*** Task material Section Begins ***
(** X14.  A save call whose texts all decode reports how the request
    went.  Without a token for the project nothing is sent and the
    answer is the save error with the communication error.  With a
    token one request is sent, once, with the parameters made from the
    arguments.  The text of the answer is then: the success with the id
    of the response when its error code is 0; the save error with the
    message of the remote service when the error code is not 0; the
    save error with the communication error when there is no response;
    and on an HTTP error the save error with "[object Object]", which
    shows neither the status nor the message. *)
Theorem save_refusal_is_reported remote JSON_parse a s :
  let endpoint := match a_id a with
                  | Some (String _ _) => InterfaceUp
                  | _ => InterfaceAdd
                  end in
  let token := token_for (svc (now s)) (a_projectId a) in
  tag_decodes JSON_parse a ->
  (forall f msg, ~ field_fails JSON_parse a f msg) ->
  (JS.truthy token = false ->
   yapi_save_api remote JSON_parse a s = (inr (SaveError ErrComm), s)) /\
  (JS.truthy token = true ->
   exists params reply,
     posted_for JSON_parse a params /\
     requests (now (snd (yapi_save_api remote JSON_parse a s)))
     = requests (now s) ++ [mkRequest POST endpoint (Save params) token] /\
     fst (yapi_save_api remote JSON_parse a s) = inr reply /\
     reply_text reply
     = match interface_save remote endpoint params token with
       | Responded body =>
           if Z.eqb (errcode body) 0
           then TextSaved match a_id a with
                          | Some (String _ _) => true
                          | _ => false
                          end (data body) (a_title a) (a_method a) (a_path a)
           else TextSaveError (RenderedError (ErrRemote endpoint (errmsg body)))
       | HttpError _ _ => TextSaveError RenderedObject
       | NoResponse => TextSaveError (RenderedError ErrComm)
       end).
Proof.
  intros endpoint token Htag Hno.
  destruct (@yapi_save_api_sends remote JSON_parse a s Htag Hno)
    as [params [Hpost E]].
  fold token in E. rewrite endpoint_for_id, id_given_id in E. fold endpoint in E.
  split; intros Ht; rewrite Ht in E.
  - exact E.
  - exists params. eexists. split; [exact Hpost|]. rewrite E. simpl.
    split; [reflexivity|]. split; [reflexivity|].
    destruct (interface_save remote endpoint params token) as [body|st msg|];
      try reflexivity.
    now destruct (Z.eqb (errcode body) 0).
Qed.
Definition set_sqe_heap (f : gmap addr SqeObject → gmap addr SqeObject) (st : state) : state :=
  mkState (f (sqe_heap st)) (cqe_heap st) (bytes_heap st) (ring st) (wait_submit st).
Definition set_cqe_heap (f : gmap addr CqeObject → gmap addr CqeObject) (st : state) : state :=
  mkState (sqe_heap st) (f (cqe_heap st)) (bytes_heap st) (ring st) (wait_submit st).
Definition set_bytes_heap (f : gmap addr PyBytesObject → gmap addr PyBytesObject) (st : state) : state :=
  mkState (sqe_heap st) (cqe_heap st) (f (bytes_heap st)) (ring st) (wait_submit st).
Definition set_ring (f : io_uring → io_uring) (st : state) : state :=
  mkState (sqe_heap st) (cqe_heap st) (bytes_heap st) (f (ring st)) (wait_submit st).
Definition set_wait_submit (l : list addr) (st : state) : state :=
  mkState (sqe_heap st) (cqe_heap st) (bytes_heap st) (ring st) l.

Inductive pyerr :=
| OSError (errno : Z)
| TypeError
| OverflowError
| SystemError.

(** What a call of a C function of the module does: return a value, return
    [NULL] with an exception set, never return, or leave defined
    behaviour. *)
Inductive outcome (A : Type) :=
| Ret (v : A) (st : state)
| Raise (e : pyerr) (st : state)
| Blocked
| Undefined.
Arguments Ret {A} v st.
Arguments Raise {A} e st.
Arguments Blocked {A}.
Arguments Undefined {A}.

Notation "'let?' x := e 'in' k" :=
  (match e with Some x => k | None => Undefined end)
  (at level 10, x pattern, e at level 100, k at level 200, only parsing).

(** ** CPython runtime: reference counts, bytes objects, buffer views *)

Definition with_bytes_refcnt (n : nat) (bo : PyBytesObject) : PyBytesObject :=
  mkBytes n (ob_sval bo) (ob_exports bo).
Definition with_exports (n : nat) (bo : PyBytesObject) : PyBytesObject :=
  mkBytes (bytes_refcnt bo) (ob_sval bo) n.
Definition with_sval (l : list Byte.byte) (bo : PyBytesObject) : PyBytesObject :=
  mkBytes (bytes_refcnt bo) l (ob_exports bo).

Definition Py_INCREF_bytes (b : addr) (st : state) : option state :=
  bo ← bytes_heap st !! b;
  Some (set_bytes_heap <[b := with_bytes_refcnt (S (bytes_refcnt bo)) bo]> st).

(** [Py_DECREF]: the object is freed when the count reaches zero. *)
Definition Py_DECREF_bytes (b : addr) (st : state) : option state :=
  bo ← bytes_heap st !! b;
  match bytes_refcnt bo with
  | O => None
  | S O => Some (set_bytes_heap (delete b) st)
  | S n => Some (set_bytes_heap <[b := with_bytes_refcnt n bo]> st)
  end.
*** Task material Section Ends ***
Give a count of the lines above that include the word "mkState", and add nothing to it.

5